Gratitude: forget it!
Course Description
Did you imagine a thank you? How can therapists accept that expecting gratitude is so useless?
How do we as clinicians, family members, and colleagues manage the realities that prevent gratitude on the part of others?
After decades in practice a pattern is totally clear: the patient discusses a crisis or problem, works it through for hours or months and then….the topic disappears from discussion. Was there a change? Has the issue gone underground, festering? Or, was it resolved through talking in the therapeutic relationship and never acknowledged?
This workshop will examine the causes of such phenomena. We will explore an approach that considers existence or absence of gratitude as another symbolic communication from the patient to unravel. Case material will demonstrate how being with and without gratitude toward the therapist can benefit patients.

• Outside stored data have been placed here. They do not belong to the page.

(** Removing the one occurrence of an element shortens a list by one. *)
Lemma length_filter_NoDup {A : Type} `{EqDecision A} (l : list A) (x : A) :
  NoDup l -> x ∈ l -> length l = S (length (filter (fun y => y <> x) l)).
Proof.
  induction 1 as [|y l Hy Hnd IH]; intros Hin.
  - by apply elem_of_nil in Hin.
  - rewrite filter_cons. apply elem_of_cons in Hin as [->|Hin].
    + rewrite decide_False by (intros Hne; by apply Hne). simpl. f_equal.
      clear IH. induction l as [|z l IHl]; [done|].
      apply not_elem_of_cons in Hy as [Hyz Hyl]. apply NoDup_cons in Hnd as [_ Hnd].
      rewrite filter_cons_True by done. simpl. f_equal. by apply IHl.
    + rewrite decide_True by (intros ->; done). simpl. f_equal. by apply IH.
Qed.

(** C7. Deleting a key that is present succeeds; afterwards get of that
    key fails with NotFound, no listed row has the key, the list is one
    row shorter, and every other row is still listed.  Deleting through
    a record that carries the key does the same. *)
Theorem delete_finality (t : Table) (rows : list (gmap string value))
    (key : value) :
  well_formed t rows ->
  Some key ∈ keys t rows ->
  exists rows',
    delete t rows key = Ok rows'
    /\ (forall record, record !! pkey t = Some key ->
          delete_record t rows record = Ok rows')
    /\ get t rows' key = Err NotFound
    /\ (forall r, r ∈ list_rows t rows' -> r !! pkey t <> Some key)
    /\ length (list_rows t rows) = S (length (list_rows t rows'))
    /\ (forall r, r ∈ list_rows t rows -> r !! pkey t <> Some key ->
          r ∈ list_rows t rows').
Proof.
  intros [Hnd Hnone] Hin.
  exists (filter (fun r : gmap string value => r !! pkey t <> Some key) rows).
  assert (Hdel : delete t rows key
                 = Ok (filter (fun r : gmap string value =>
                                 r !! pkey t <> Some key) rows)).
  { unfold delete. by rewrite decide_True. }
  split; [exact Hdel|]. split.
  { intros record Hrec. unfold delete_record. by rewrite Hrec. }
  unfold list_rows. split; [|split; [|split]].
  - unfold get. rewrite filter_key_absent; [done|].
    rewrite keys_filter, list_elem_of_filter. tauto.
  - intros r Hr. apply list_elem_of_filter in Hr. tauto.
  - rewrite <- (length_fmap (fun r : gmap string value => r !! pkey t) rows).
    rewrite <- (length_fmap (fun r : gmap string value => r !! pkey t)
                  (filter _ rows)).
    fold (keys t rows).
    fold (keys t (filter (fun r : gmap string value => r !! pkey t <> Some key) rows)).
    rewrite keys_filter. by apply length_filter_NoDup.
  - intros r Hr Hkey. apply list_elem_of_filter. done.
Qed.
End crud.

(** * Further properties of the adapter *)

Lemma schema_of_rows_dom (rows : list ColumnRow) :
  dom (PostgreSQLAdapter.schema_of_rows rows) = list_to_set (column_name <$> rows).
Proof.
  induction rows as [|row rows IH] using rev_ind; [apply dom_empty_L|].
  rewrite schema_of_rows_snoc, dom_insert_L, IH, fmap_app, list_to_set_app_L.
  simpl. set_solver.
Qed.

Lemma size_list_to_set_le (l : list string) :
  size (list_to_set (C:=gset string) l) <= length l.
Proof.
  induction l as [|x l IH]; [by rewrite list_to_set_nil, size_empty|].
  rewrite list_to_set_cons, size_union_alt, size_singleton. simpl.
  assert (size (list_to_set (C:=gset string) l ∖ {[x]})
          <= size (list_to_set (C:=gset string) l))
    by (apply subseteq_size; set_solver).
  lia.
Qed.

(** The keys of a returned schema are the column names of the fetched
    rows, so the schema has at most as many entries as rows were fetched. *)
Lemma get_current_schema_keys (cursor : Cursor) (name : string) :
  dom (PostgreSQLAdapter.get_current_schema cursor name).1
  = list_to_set (column_name <$> select_columns (database cursor) name)
  /\ size (PostgreSQLAdapter.get_current_schema cursor name).1
     <= length (select_columns (database cursor) name).
Proof.
  rewrite get_current_schema_rows. split; [apply schema_of_rows_dom|].
  rewrite <- size_dom, schema_of_rows_dom.
  rewrite <- (length_fmap column_name (select_columns (database cursor) name)).
  apply size_list_to_set_le.
Qed.

(** Where the fetched rows have distinct column names the schema has one
    entry per row, the dictionary built from that row. *)
Lemma get_current_schema_distinct (cursor : Cursor) (name : string) :
  NoDup (column_name <$> select_columns (database cursor) name) ->
  size (PostgreSQLAdapter.get_current_schema cursor name).1
  = length (select_columns (database cursor) name)
  /\ forall row,
       row ∈ select_columns (database cursor) name ->
       (PostgreSQLAdapter.get_current_schema cursor name).1 !! column_name row
       = Some (PostgreSQLAdapter.column_info row).
Proof.
  rewrite get_current_schema_rows.
  generalize (select_columns (database cursor) name). intros rows Hnd. split.
  - rewrite <- size_dom, schema_of_rows_dom, size_list_to_set by done.
    apply length_fmap.
  - induction rows as [|last rows IH] using rev_ind; intros row Hrow.
    + by apply elem_of_nil in Hrow.
    + rewrite fmap_app in Hnd. apply NoDup_app in Hnd as (Hnd & Hfresh & _).
      rewrite schema_of_rows_snoc. apply elem_of_app in Hrow as [Hrow|Hrow].
      * rewrite lookup_insert_ne; [by apply IH|].
        intros Heq. apply (Hfresh (column_name row)).
        -- apply list_elem_of_fmap. by exists row.
        -- rewrite <- Heq. simpl. by left.
      * apply list_elem_of_singleton in Hrow. subst row. apply lookup_insert_eq.
Qed.

Lemma drop_columns_statements (cursor : Cursor) (table : Table)
    (cols : gset string) :
  (PostgreSQLAdapter._drop_columns cursor table cols).1
  = PostgreSQLAdapter.drop_column_sql table <$> elements cols.
Proof.
  destruct (drop_loop table (elements cols) [] cursor) as [H1 _].
  exact H1.
Qed.

(** Dropping two disjoint sets of columns in two calls returns the same
    statements as dropping their union in one. *)
Lemma drop_columns_union (cursor cursor' : Cursor) (table : Table)
    (cols cols' : gset string) :
  cols ## cols' ->
  (PostgreSQLAdapter._drop_columns cursor table (cols ∪ cols')).1
  ≡ₚ (PostgreSQLAdapter._drop_columns cursor table cols).1
     ++ (PostgreSQLAdapter._drop_columns cursor' table cols').1.
Proof.
  intros Hdisj. rewrite !drop_columns_statements, <- fmap_app.
  apply fmap_Permutation. by apply elements_disj_union.
Qed.

(** * Further properties of the register *)

Lemma get_add_same (name cs : string) (fs : FileSystem) :
  DbConfig.get name (DbConfig.add name cs fs) = Some (connection_entry cs).
Proof.
  unfold DbConfig.get, DbConfig.add. rewrite load_save_register.
  apply lookup_insert_eq.
Qed.

Lemma load_add (name cs : string) (fs : FileSystem) :
  DbConfig.load_register (DbConfig.add name cs fs)
  = <[name := connection_entry cs]> (DbConfig.load_register fs).
Proof. unfold DbConfig.add. by rewrite load_save_register. Qed.

Lemma load_remove (name : string) (fs : FileSystem) :
  DbConfig.load_register (DbConfig.remove name fs).2
  = delete name (DbConfig.load_register fs).
Proof.
  destruct (remove_absent_or_present name fs) as [[Habs ->]|[Hin ->]]; simpl.
  - symmetry. apply delete_id. by apply not_elem_of_dom.
  - apply load_save_register.
Qed.

(** The registered names after [add] and after [remove], whether or not
    the name was registered before. *)
Lemma registered_names (name cs : string) (fs : FileSystem) :
  dom (DbConfig.list_all (DbConfig.add name cs fs))
  = {[name]} ∪ dom (DbConfig.list_all fs)
  /\ dom (DbConfig.list_all (DbConfig.remove name fs).2)
     = dom (DbConfig.list_all fs) ∖ {[name]}.
Proof.
  unfold DbConfig.list_all. rewrite load_add, load_remove.
  split; [apply dom_insert_L | apply dom_delete_L].
Qed.

(** Removing a name right after adding it, where it was not registered
    before, returns true and leaves the register with the entries it had;
    the register file now exists. *)
Lemma add_remove_restores (name cs : string) (fs : FileSystem) :
  name ∉ dom (DbConfig.load_register fs) ->
  DbConfig.remove name (DbConfig.add name cs fs)
  = (true, {| db_dir_exists := true;
              register_file := Some (DbConfig.load_register fs) |}).
Proof.
  intros Hfresh. unfold DbConfig.remove. rewrite load_add.
  rewrite decide_False by (rewrite dom_insert_L; set_solver).
  unfold DbConfig.save_register, DbConfig.ensure_directories. simpl.
  rewrite delete_insert_id; [done|]. by apply not_elem_of_dom.
Qed.

(** After two different names are added, in either order, looking a
    name up gives the same answer: the entry of the connection string
    added under it for each of the two names, and for any other name
    what the register held before.  (The order of the keys in the file
    may differ between the two orders; lookups do not depend on it.) *)
Lemma add_commutes (name name' cs cs' : string) (fs : FileSystem) (n : string) :
  name <> name' ->
  DbConfig.get n (DbConfig.add name cs (DbConfig.add name' cs' fs))
  = DbConfig.get n (DbConfig.add name' cs' (DbConfig.add name cs fs))
  /\ DbConfig.get n (DbConfig.add name cs (DbConfig.add name' cs' fs))
     = if decide (n = name)
       then Some (JObject [("connection_string", JString cs)])
       else if decide (n = name')
            then Some (JObject [("connection_string", JString cs')])
            else DbConfig.get n fs.
Proof.
  intros Hne. unfold DbConfig.get. rewrite !load_add.
  unfold connection_entry.
  destruct (decide (n = name)) as [->|Hn].
  - rewrite lookup_insert_eq, lookup_insert_ne by done.
    by rewrite lookup_insert_eq.
  - rewrite (lookup_insert_ne _ name n) by done.
    destruct (decide (n = name')) as [->|Hn'].
    + by rewrite !lookup_insert_eq.
    + by rewrite !lookup_insert_ne by done.
Qed.

(** * The handlers of [genro db] *)

Lemma well_shaped_empty : well_shaped ∅.
Proof. intros name v Hv. by rewrite lookup_empty in Hv. Qed.

Lemma well_shaped_insert (register : gmap string json) (name cs : string) :
  well_shaped register -> well_shaped (<[name := connection_entry cs]> register).
Proof.
  intros Hws n v Hv. destruct (decide (name = n)) as [->|Hne].
  - rewrite lookup_insert_eq in Hv. injection Hv as <-. by exists cs.
  - rewrite lookup_insert_ne in Hv by done. by apply (Hws n).
Qed.

Lemma well_shaped_delete (register : gmap string json) (name : string) :
  well_shaped register -> well_shaped (delete name register).
Proof.
  intros Hws n v Hv. apply lookup_delete_Some in Hv as [_ Hv]. by apply (Hws n).
Qed.

Lemma py_value_Some (v : json) : py_value (Some v) = v.
Proof. reflexivity. Qed.

Lemma truthy_entry (cs : string) : truthy (connection_entry cs) = true.
Proof. reflexivity. Qed.

Lemma dict_get_entry (cs : string) (dflt : json) :
  dict_get (connection_entry cs) "connection_string" dflt = inr (JString cs).
Proof.
  unfold dict_get, connection_entry, dict_items. simpl.
  by rewrite lookup_insert_eq.
Qed.

(** The items of a well-shaped register are names with connection
    strings. *)
Lemma well_shaped_items (register : gmap string json) :
  well_shaped register ->
  exists pairs : list (string * string),
    map_to_list register = (fun p => (p.1, connection_entry p.2)) <$> pairs.
Proof.
  intros Hws.
  assert (Hall : Forall (fun kv : string * json =>
                           exists cs, kv.2 = connection_entry cs)
                   (map_to_list register)).
  { apply Forall_forall. intros [k v] Hkv.
    apply elem_of_map_to_list in Hkv. by apply (Hws k). }
  induction Hall as [|[k v] l [cs Hcs] _ [pairs IH]].
  - by exists [].
  - exists ((k, cs) :: pairs). simpl in *. by rewrite Hcs, IH.
Qed.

We will explore specific skills and strategies to guide the therapist in integrating and welcoming this continuous, potentially frustrating reality into their clinical practices on a daily basis.
Course objectives
Participants will be able to:
Describe two causes for lack of gratitude on the part of clients or family members.
Comprehend the dynamics of the presence or absence of gratitude in the therapeutic setting.
Incorporate new skills and strategies addressing the clinical importance of gratitude, and its presence or absence, in resolving patients’ resistances to healthy functioning.
Describe the effects of continuous absence of gratitude on the therapist and ways to manage, welcome, and utilize this clinical dynamic.